Microsoft logo Microsoft ยท System Design

Design Azure Blob Storage

Frequency: 80/100 Scale: Exabytes of data, millions of requests/second globally

Problem Statement

Design a distributed object storage system equivalent to Azure Blob Storage. The system stores arbitrary binary objects identified by a key within a container. It must provide 11 nines of durability, high availability, and throughput at exabyte scale.

Requirements Clarification

Functional:

  • Upload and download blobs up to 5TB
  • List blobs within a container
  • Metadata on blobs (content type, custom key-value pairs)
  • Multipart upload for large blobs
  • Access control at blob, container, and account level

Non-Functional:

  • Durability: 11 nines (99.999999999%)
  • Availability: 99.99% reads, 99.9% writes
  • Strong read-after-write consistency within a region
  • Throughput: millions of requests/second globally

Architecture

Partition Layer

Blobs are addressed by (account, container, blob_name). The partition layer maps this triple to a storage node using consistent hashing. A distributed partition map service (backed by Paxos) tracks which storage node owns each key range. The partition layer handles routing, load balancing, and partition splits when a node becomes a hotspot.

Storage Layer

Each storage node writes blobs to local drives. Small blobs (under 64MB) write directly. Large blobs split into 4MB chunks: each chunk is written synchronously to three storage nodes before the client receives an acknowledgment. This is the durability guarantee: the write is not complete until three independent copies exist.

Geo-redundancy adds asynchronous replication to a secondary region 500+ miles away. Three synchronous copies cover node and drive failures. The geo-secondary covers data center and regional disasters.
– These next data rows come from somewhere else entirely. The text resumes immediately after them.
Lemma logout_clears_session_witness :
  analysis_history
    (main toy_digest flat_sentiment one_sentence regex_words
       {| analysis_history := [];
          user_logged_in := true;
          current_user := Some "bob";
          show_signup := false;
          users_db := [("bob", {| password := "sha:s3cret";
                                  email := "bob@example.org";
                                  created_at := "2024-01-01 12:00:00" |})] |}
       (OnMainPage Logout))
  = [].
Proof.
  apply (logout_clears_session toy_digest flat_sentiment one_sentence
           regex_words).
  reflexivity.
Defined.

(** ** The emoji and the charts *)

(** X21: the fallback emoji is shown exactly for a string that is none of
    the four band names, so never for a band computed by [get_severity];
    the four bands have four different emoji. *)
Theorem severity_emoji_cases :
  (forall severity,
     get_severity_emoji severity = "⚪"
     <-> ~ In severity ["Low"; "Mild"; "Moderate"; "High"])
  /\ (forall score,
        In (get_severity_emoji (get_severity score))
          ["🟢"; "🟡"; "🟠"; "🔴"])
  /\ (forall band1 band2,
        In band1 ["Low"; "Mild"; "Moderate"; "High"] ->
        In band2 ["Low"; "Mild"; "Moderate"; "High"] ->
        get_severity_emoji band1 = get_severity_emoji band2 ->
        band1 = band2).
Proof.
  split; [|split].
  - intros severity. unfold get_severity_emoji, emoji_map. cbn [dict_get].
    destruct (String.eqb "Low" severity) eqn:E1;
      [apply String.eqb_eq in E1; subst;
       split; [discriminate | intros N; exfalso; apply N; simpl; auto]|].
    destruct (String.eqb "Mild" severity) eqn:E2;
      [apply String.eqb_eq in E2; subst;
       split; [discriminate | intros N; exfalso; apply N; simpl; auto]|].
    destruct (String.eqb "Moderate" severity) eqn:E3;
      [apply String.eqb_eq in E3; subst;
       split; [discriminate | intros N; exfalso; apply N; simpl; auto]|].
    destruct (String.eqb "High" severity) eqn:E4;
      [apply String.eqb_eq in E4; subst;
       split; [discriminate | intros N; exfalso; apply N; simpl; auto]|].
    apply String.eqb_neq in E1, E2, E3, E4.
    split; [|reflexivity]. intros _ [H | [H | [H | [H | []]]]]; congruence.
  - intros score. unfold get_severity.
    destruct (Qle_bool 0.3 score); [simpl; auto|].
    destruct (Qle_bool 0.15 score); [simpl; auto|].
    destruct (Qle_bool 0.05 score); simpl; auto.
  - intros band1 band2 H1 H2.
    destruct H1 as [<- | [<- | [<- | [<- | []]]]];
      destruct H2 as [<- | [<- | [<- | [<- | []]]]];
      intros E; try reflexivity; vm_compute in E; discriminate E.
Qed.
Erasure Coding for Cold Tiers

Hot blobs use 3x replication for low-latency reads. Cold blobs transition to erasure coding (Reed-Solomon 12+4): the blob splits into 12 data fragments and 4 parity fragments stored across 16 drives. Storage overhead drops from 3x to 1.33x. Read latency increases because a failed drive requires reconstruction from 12 fragments, but cold-tier SLAs (minutes, not milliseconds) make this acceptable.

Multipart Upload

For blobs over 100MB, the client splits the blob into chunks, uploads each part with a part number, then sends a complete-multipart request. The service stores chunk pointers in a manifest without copying data. Assembly is O(1) regardless of blob size. The client can upload chunks in parallel, which saturates available bandwidth on large files.